High-speed images of proteins in action; (a) shows myosin walking on an actin filament (credit: Takayuki Uchihashi et al./Kanazawa University)

Toshio Ando and co-workers at Kanazawa University have developed and used high-speed atomic force microscopy (HS-AFM) to achieve direct visualization of dynamic structural changes and processes of functioning biological molecules in physiological solution — creating microscopic movies of unprecedented sub-100-ms temporal resolution and submolecular spatial resolution.

To produce an image, HS-AFM acquires information on sample height at many points by tapping the sample with the sharp tip of a tiny cantilever and dragging the sharp tip of a tiny cantilever across the sample. Depending on the application, this might involve recording the distance of deflection, the amplitude and phase of oscillations, or the resonant frequency of the cantilever.

Scanning electron microscope images show two different designs of cantilever tip used by Ando and co-workers for high-speed atomic force microscopy (credit: Takayuki Uchihashi et al./Kanazawa University)

Ando and co-workers use very small cantilevers that provide 10 to 20 times the sensitivity of larger, conventional cantilevers.

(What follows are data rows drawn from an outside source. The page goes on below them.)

Definition er_rows_3 : list er_row := [
  ErRow "ER_TRUNCATED_WRONG_VALUE" 1292 "Truncated incorrect %-.32s value: '%-.128s'";
  ErRow "ER_TOO_MUCH_AUTO_TIMESTAMP_COLS" 1293 "Incorrect table definition; there can be only one TIMESTAMP column with CURRENT_TIMESTAMP in DEFAULT or ON UPDATE clause";
  ErRow "ER_INVALID_ON_UPDATE" 1294 "Invalid ON UPDATE clause for '%-.192s' column";
  ErRow "ER_UNSUPPORTED_PS" 1295 "This command is not supported in the prepared statement protocol yet";
  ErRow "ER_GET_ERRMSG" 1296 "Got error %d '%-.100s' from %s";
  ErRow "ER_GET_TEMPORARY_ERRMSG" 1297 "Got temporary error %d '%-.100s' from %s";
  ErRow "ER_UNKNOWN_TIME_ZONE" 1298 "Unknown or incorrect time zone: '%-.64s'";
  ErRow "ER_WARN_INVALID_TIMESTAMP" 1299 "Invalid TIMESTAMP value in column '%s' at row %ld";
  ErRow "ER_INVALID_CHARACTER_STRING" 1300 "Invalid %s character string: '%.64s'";
  ErRow "ER_WARN_ALLOWED_PACKET_OVERFLOWED" 1301 "Result of %s() was larger than max_allowed_packet (%ld) - truncated";
  ErRow "ER_CONFLICTING_DECLARATIONS" 1302 "Conflicting declarations: '%s%s' and '%s%s'";
  ErRow "ER_SP_NO_RECURSIVE_CREATE" 1303 "Can't create a %s from within another stored routine";
  ErRow "ER_SP_ALREADY_EXISTS" 1304 "%s %s already exists";
  ErRow "ER_SP_DOES_NOT_EXIST" 1305 "%s %s does not exist";
  ErRow "ER_SP_DROP_FAILED" 1306 "Failed to DROP %s %s";
  ErRow "ER_SP_STORE_FAILED" 1307 "Failed to CREATE %s %s";
  ErRow "ER_SP_LILABEL_MISMATCH" 1308 "%s with no matching label: %s";
  ErRow "ER_SP_LABEL_REDEFINE" 1309 "Redefining label %s";
  ErRow "ER_SP_LABEL_MISMATCH" 1310 "End-label %s without match";
  ErRow "ER_SP_UNINIT_VAR" 1311 "Referring to uninitialized variable %s";
  ErRow "ER_SP_BADSELECT" 1312 "PROCEDURE %s can't return a result set in the given context";
  ErRow "ER_SP_BADRETURN" 1313 "RETURN is only allowed in a FUNCTION";
  ErRow "ER_SP_BADSTATEMENT" 1314 "%s is not allowed in stored procedures";
  ErRow "ER_UPDATE_LOG_DEPRECATED_IGNORED" 1315 "The update log is deprecated and replaced by the binary log; SET SQL_LOG_UPDATE has been ignored. This option will be removed in MySQL 5.6.";
  ErRow "ER_UPDATE_LOG_DEPRECATED_TRANSLATED" 1316 "The update log is deprecated and replaced by the binary log; SET SQL_LOG_UPDATE has been translated to SET SQL_LOG_BIN. This option will be removed in MySQL 5.6.";
  ErRow "ER_QUERY_INTERRUPTED" 1317 "Query execution was interrupted";
  ErRow "ER_SP_WRONG_NO_OF_ARGS" 1318 "Incorrect number of arguments for %s %s; expected %u, got %u";
  ErRow "ER_SP_COND_MISMATCH" 1319 "Undefined CONDITION: %s";
  ErRow "ER_SP_NORETURN" 1320 "No RETURN found in FUNCTION %s";
  ErRow "ER_SP_NORETURNEND" 1321 "FUNCTION %s ended without RETURN";
  ErRow "ER_SP_BAD_CURSOR_QUERY" 1322 "Cursor statement must be a SELECT";
  ErRow "ER_SP_BAD_CURSOR_SELECT" 1323 "Cursor SELECT must not have INTO";
  ErRow "ER_SP_CURSOR_MISMATCH" 1324 "Undefined CURSOR: %s";
  ErRow "ER_SP_CURSOR_ALREADY_OPEN" 1325 "Cursor is already open";
  ErRow "ER_SP_CURSOR_NOT_OPEN" 1326 "Cursor is not open";
  ErRow "ER_SP_UNDECLARED_VAR" 1327 "Undeclared variable: %s";
  ErRow "ER_SP_WRONG_NO_OF_FETCH_ARGS" 1328 "Incorrect number of FETCH variables";
  ErRow "ER_SP_FETCH_NO_DATA" 1329 "No data - zero rows fetched, selected, or processed";
  ErRow "ER_SP_DUP_PARAM" 1330 "Duplicate parameter: %s";
  ErRow "ER_SP_DUP_VAR" 1331 "Duplicate variable: %s";
  ErRow "ER_SP_DUP_COND" 1332 "Duplicate condition: %s";
  ErRow "ER_SP_DUP_CURS" 1333 "Duplicate cursor: %s";
  ErRow "ER_SP_CANT_ALTER" 1334 "Failed to ALTER %s %s";
  ErRow "ER_SP_SUBSELECT_NYI" 1335 "Subquery value not supported";
  ErRow "ER_STMT_NOT_ALLOWED_IN_SF_OR_TRG" 1336 "%s is not allowed in stored function or trigger";
  ErRow "ER_SP_VARCOND_AFTER_CURSHNDLR" 1337 "Variable or condition declaration after cursor or handler declaration";
  ErRow "ER_SP_CURSOR_AFTER_HANDLER" 1338 "Cursor declaration after handler declaration";
  ErRow "ER_SP_CASE_NOT_FOUND" 1339 "Case not found for CASE statement";
  ErRow "ER_FPARSER_TOO_BIG_FILE" 1340 "Configuration file '%-.192s' is too big";
  ErRow "ER_FPARSER_BAD_HEADER" 1341 "Malformed file type header in file '%-.192s'";
  ErRow "ER_FPARSER_EOF_IN_COMMENT" 1342 "Unexpected end of file while parsing comment '%-.200s'";
  ErRow "ER_FPARSER_ERROR_IN_PARAMETER" 1343 "Error while parsing parameter '%-.192s' (line: '%-.192s')";
  ErRow "ER_FPARSER_EOF_IN_UNKNOWN_PARAMETER" 1344 "Unexpected end of file while skipping unknown parameter '%-.192s'";
  ErRow "ER_VIEW_NO_EXPLAIN" 1345 "EXPLAIN/SHOW can not be issued; lacking privileges for underlying table";
  ErRow "ER_FRM_UNKNOWN_TYPE" 1346 "File '%-.192s' has unknown type '%-.64s' in its header";
  ErRow "ER_WRONG_OBJECT" 1347 "'%-.192s.%-.192s' is not %s";
  ErRow "ER_NONUPDATEABLE_COLUMN" 1348 "Column '%-.192s' is not updatable";
  ErRow "ER_VIEW_SELECT_DERIVED" 1349 "View's SELECT contains a subquery in the FROM clause";
  ErRow "ER_VIEW_SELECT_CLAUSE" 1350 "View's SELECT contains a '%s' clause";
  ErRow "ER_VIEW_SELECT_VARIABLE" 1351 "View's SELECT contains a variable or parameter";
  ErRow "ER_VIEW_SELECT_TMPTABLE" 1352 "View's SELECT refers to a temporary table '%-.192s'";
  ErRow "ER_VIEW_WRONG_LIST" 1353 "View's SELECT and view's field list have different column counts";
  ErRow "ER_WARN_VIEW_MERGE" 1354 "View merge algorithm can't be used here for now (assumed undefined algorithm)";
  ErRow "ER_WARN_VIEW_WITHOUT_KEY" 1355 "View being updated does not have complete key of underlying table in it";
  ErRow "ER_VIEW_INVALID" 1356 "View '%-.192s.%-.192s' references invalid table(s) or column(s) or function(s) or definer/invoker of view lack rights to use them";
  ErRow "ER_SP_NO_DROP_SP" 1357 "Can't drop or alter a %s from within another stored routine";
  ErRow "ER_SP_GOTO_IN_HNDLR" 1358 "GOTO is not allowed in a stored procedure handler";
  ErRow "ER_TRG_ALREADY_EXISTS" 1359 "Trigger already exists";
  ErRow "ER_TRG_DOES_NOT_EXIST" 1360 "Trigger does not exist";
  ErRow "ER_TRG_ON_VIEW_OR_TEMP_TABLE" 1361 "Trigger's '%-.192s' is view or temporary table";
  ErRow "ER_TRG_CANT_CHANGE_ROW" 1362 "Updating of %s row is not allowed in %strigger";
  ErRow "ER_TRG_NO_SUCH_ROW_IN_TRG" 1363 "There is no %s row in %s trigger";
  ErRow "ER_NO_DEFAULT_FOR_FIELD" 1364 "Field '%-.192s' doesn't have a default value";
  ErRow "ER_DIVISION_BY_ZERO" 1365 "Division by 0";
  ErRow "ER_TRUNCATED_WRONG_VALUE_FOR_FIELD" 1366 "Incorrect %-.32s value: '%-.128s' for column '%.192s' at row %ld";
  ErRow "ER_ILLEGAL_VALUE_FOR_TYPE" 1367 "Illegal %s '%-.192s' value found during parsing";
  ErRow "ER_VIEW_NONUPD_CHECK" 1368 "CHECK OPTION on non-updatable view '%-.192s.%-.192s'";
  ErRow "ER_VIEW_CHECK_FAILED" 1369 "CHECK OPTION failed '%-.192s.%-.192s'";
  ErRow "ER_PROCACCESS_DENIED_ERROR" 1370 "%-.16s command denied to user '%-.48s'@'%-.64s' for routine '%-.192s'";
  ErRow "ER_RELAY_LOG_FAIL" 1371 "Failed purging old relay logs: %s";
  ErRow "ER_PASSWD_LENGTH" 1372 "Password hash should be a %d-digit hexadecimal number";
  ErRow "ER_UNKNOWN_TARGET_BINLOG" 1373 "Target log not found in binlog index";
  ErRow "ER_IO_ERR_LOG_INDEX_READ" 1374 "I/O error reading log index file";
  ErRow "ER_BINLOG_PURGE_PROHIBITED" 1375 "Server configuration does not permit binlog purge";
  ErRow "ER_FSEEK_FAIL" 1376 "Failed on fseek()";
  ErRow "ER_BINLOG_PURGE_FATAL_ERR" 1377 "Fatal error during log purge";
  ErRow "ER_LOG_IN_USE" 1378 "A purgeable log is in use, will not purge";
  ErRow "ER_LOG_PURGE_UNKNOWN_ERR" 1379 "Unknown error during log purge";
  ErRow "ER_RELAY_LOG_INIT" 1380 "Failed initializing relay log position: %s";
  ErRow "ER_NO_BINARY_LOGGING" 1381 "You are not using binary logging";
  ErRow "ER_RESERVED_SYNTAX" 1382 "The '%-.64s' syntax is reserved for purposes internal to the MySQL server";
  ErRow "ER_WSAS_FAILED" 1383 "WSAStartup Failed";
  ErRow "ER_DIFF_GROUPS_PROC" 1384 "Can't handle procedures with different groups yet";
  ErRow "ER_NO_GROUP_FOR_PROC" 1385 "Select must have a group with this procedure";
  ErRow "ER_ORDER_WITH_PROC" 1386 "Can't use ORDER clause with this procedure";
  ErRow "ER_LOGGING_PROHIBIT_CHANGING_OF" 1387 "Binary logging and replication forbid changing the global server %s";
  ErRow "ER_NO_FILE_MAPPING" 1388 "Can't map file: %-.200s, errno: %d";
  ErRow "ER_WRONG_MAGIC" 1389 "Wrong magic in %-.64s";
  ErRow "ER_PS_MANY_PARAM" 1390 "Prepared statement contains too many placeholders";
  ErRow "ER_KEY_PART_0" 1391 "Key part '%-.192s' length cannot be 0";
  ErRow "ER_VIEW_CHECKSUM" 1392 "View text checksum failed";
  ErRow "ER_VIEW_MULTIUPDATE" 1393 "Can not modify more than one base table through a join view '%-.192s.%-.192s'";
  ErRow "ER_VIEW_NO_INSERT_FIELD_LIST" 1394 "Can not insert into join view '%-.192s.%-.192s' without fields list";
  ErRow "ER_VIEW_DELETE_MERGE_VIEW" 1395 "Can not delete from join view '%-.192s.%-.192s'";
  ErRow "ER_CANNOT_USER" 1396 "Operation %s failed for %.256s";
  ErRow "ER_XAER_NOTA" 1397 "XAER_NOTA: Unknown XID";
  ErRow "ER_XAER_INVAL" 1398 "XAER_INVAL: Invalid arguments (or unsupported command)";
  ErRow "ER_XAER_RMFAIL" 1399 "XAER_RMFAIL: The command cannot be executed when global transaction is in the  %.64s state";
  ErRow "ER_XAER_OUTSIDE" 1400 "XAER_OUTSIDE: Some work is done outside global transaction";
  ErRow "ER_XAER_RMERR" 1401 "XAER_RMERR: Fatal error occurred in the transaction branch - check your data for consistency";
  ErRow "ER_XA_RBROLLBACK" 1402 "XA_RBROLLBACK: Transaction branch was rolled back";
  ErRow "ER_NONEXISTING_PROC_GRANT" 1403 "There is no such grant defined for user '%-.48s' on host '%-.64s' on routine '%-.192s'";
  ErRow "ER_PROC_AUTO_GRANT_FAIL" 1404 "Failed to grant EXECUTE and ALTER ROUTINE privileges";
  ErRow "ER_PROC_AUTO_REVOKE_FAIL" 1405 "Failed to revoke all privileges to dropped routine";
  ErRow "ER_DATA_TOO_LONG" 1406 "Data too long for column '%s' at row %ld";
  ErRow "ER_SP_BAD_SQLSTATE" 1407 "Bad SQLSTATE: '%s'";
  ErRow "ER_STARTUP" 1408 "%s: ready for connections.^Version: '%s'  socket: '%s'  port: %d  %s";
  ErRow "ER_LOAD_FROM_FIXED_SIZE_ROWS_TO_VAR" 1409 "Can't load value from file with fixed size rows to variable";
  ErRow "ER_CANT_CREATE_USER_WITH_GRANT" 1410 "You are not allowed to create a user with GRANT";
  ErRow "ER_WRONG_VALUE_FOR_TYPE" 1411 "Incorrect %-.32s value: '%-.128s' for function %-.32s";
  ErRow "ER_TABLE_DEF_CHANGED" 1412 "Table definition has changed, please retry transaction";
  ErRow "ER_SP_DUP_HANDLER" 1413 "Duplicate handler declared in the same block";
  ErRow "ER_SP_NOT_VAR_ARG" 1414 "OUT or INOUT argument %d for routine %s is not a variable or NEW pseudo-variable in BEFORE trigger";
  ErRow "ER_SP_NO_RETSET" 1415 "Not allowed to return a result set from a %s";
  ErRow "ER_CANT_CREATE_GEOMETRY_OBJECT" 1416 "Cannot get geometry object from data you send to the GEOMETRY field";
  ErRow "ER_FAILED_ROUTINE_BREAK_BINLOG" 1417 "A routine failed and has neither NO SQL nor READS SQL DATA in its declaration and binary logging is enabled; if non-transactional tables were updated, the binary log will miss their changes";
  ErRow "ER_BINLOG_UNSAFE_ROUTINE" 1418 "This function has none of DETERMINISTIC, NO SQL, or READS SQL DATA in its declaration and binary logging is enabled (you *might* want to use the less safe log_bin_trust_function_creators variable)";
  ErRow "ER_BINLOG_CREATE_ROUTINE_NEED_SUPER" 1419 "You do not have the SUPER privilege and binary logging is enabled (you *might* want to use the less safe log_bin_trust_function_creators variable)";
  ErRow "ER_EXEC_STMT_WITH_OPEN_CURSOR" 1420 "You can't execute a prepared statement which has an open cursor associated with it. Reset the statement to re-execute it.";
  ErRow "ER_STMT_HAS_NO_OPEN_CURSOR" 1421 "The statement (%lu) has no open cursor.";
  ErRow "ER_COMMIT_NOT_ALLOWED_IN_SF_OR_TRG" 1422 "Explicit or implicit commit is not allowed in stored function or trigger.";
  ErRow "ER_NO_DEFAULT_FOR_VIEW_FIELD" 1423 "Field of view '%-.192s.%-.192s' underlying table doesn't have a default value";
  ErRow "ER_SP_NO_RECURSION" 1424 "Recursive stored functions and triggers are not allowed.";
  ErRow "ER_TOO_BIG_SCALE" 1425 "Too big scale %d specified for column '%-.192s'. Maximum is %lu.";
  ErRow "ER_TOO_BIG_PRECISION" 1426 "Too big precision %d specified for column '%-.192s'. Maximum is %lu.";
  ErRow "ER_M_BIGGER_THAN_D" 1427 "For float(M,D), double(M,D) or decimal(M,D), M must be >= D (column '%-.192s').";
  ErRow "ER_WRONG_LOCK_OF_SYSTEM_TABLE" 1428 "You can't combine write-locking of system tables with other tables or lock types";
  ErRow "ER_CONNECT_TO_FOREIGN_DATA_SOURCE" 1429 "Unable to connect to foreign data source: %.64s";
  ErRow "ER_QUERY_ON_FOREIGN_DATA_SOURCE" 1430 "There was a problem processing the query on the foreign data source. Data source error: %-.64s";
  ErRow "ER_FOREIGN_DATA_SOURCE_DOESNT_EXIST" 1431 "The foreign data source you are trying to reference does not exist. Data source error:  %-.64s";
  ErRow "ER_FOREIGN_DATA_STRING_INVALID_CANT_CREATE" 1432 "Can't create federated table. The data source connection string '%-.64s' is not in the correct format";
  ErRow "ER_FOREIGN_DATA_STRING_INVALID" 1433 "The data source connection string '%-.64s' is not in the correct format";
  ErRow "ER_CANT_CREATE_FEDERATED_TABLE" 1434 "Can't create federated table. Foreign data src error:  %-.64s";
  ErRow "ER_TRG_IN_WRONG_SCHEMA" 1435 "Trigger in wrong schema";
  ErRow "ER_STACK_OVERRUN_NEED_MORE" 1436 "Thread stack overrun:  %ld bytes used of a %ld byte stack, and %ld bytes needed.  Use 'mysqld --thread_stack=#' to specify a bigger stack.";
  ErRow "ER_TOO_LONG_BODY" 1437 "Routine body for '%-.100s' is too long"].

Copies of their home-made apparatus are now commercially available through the manufacturer Research Institute of Biomolecule Metrology Co., Ltd in Tsukuba, and record images at least ten times more quickly than their competitors.


High-speed atomic force microscopy system (credit: Takayuki Uchihashi et al./Kanazawa University)

In their paper, published in Nature Protocols, the researchers describe how to prepare substrates to hold samples during HS-AFM, and provide advice on the best ways to take advantage of the equipment.

These methods have so far enabled the team to record cargo-carrying proteins “walking” on up cell filaments, the rotational motion of motor proteins that provide energy in cells, and the hydrolysis of cellulose.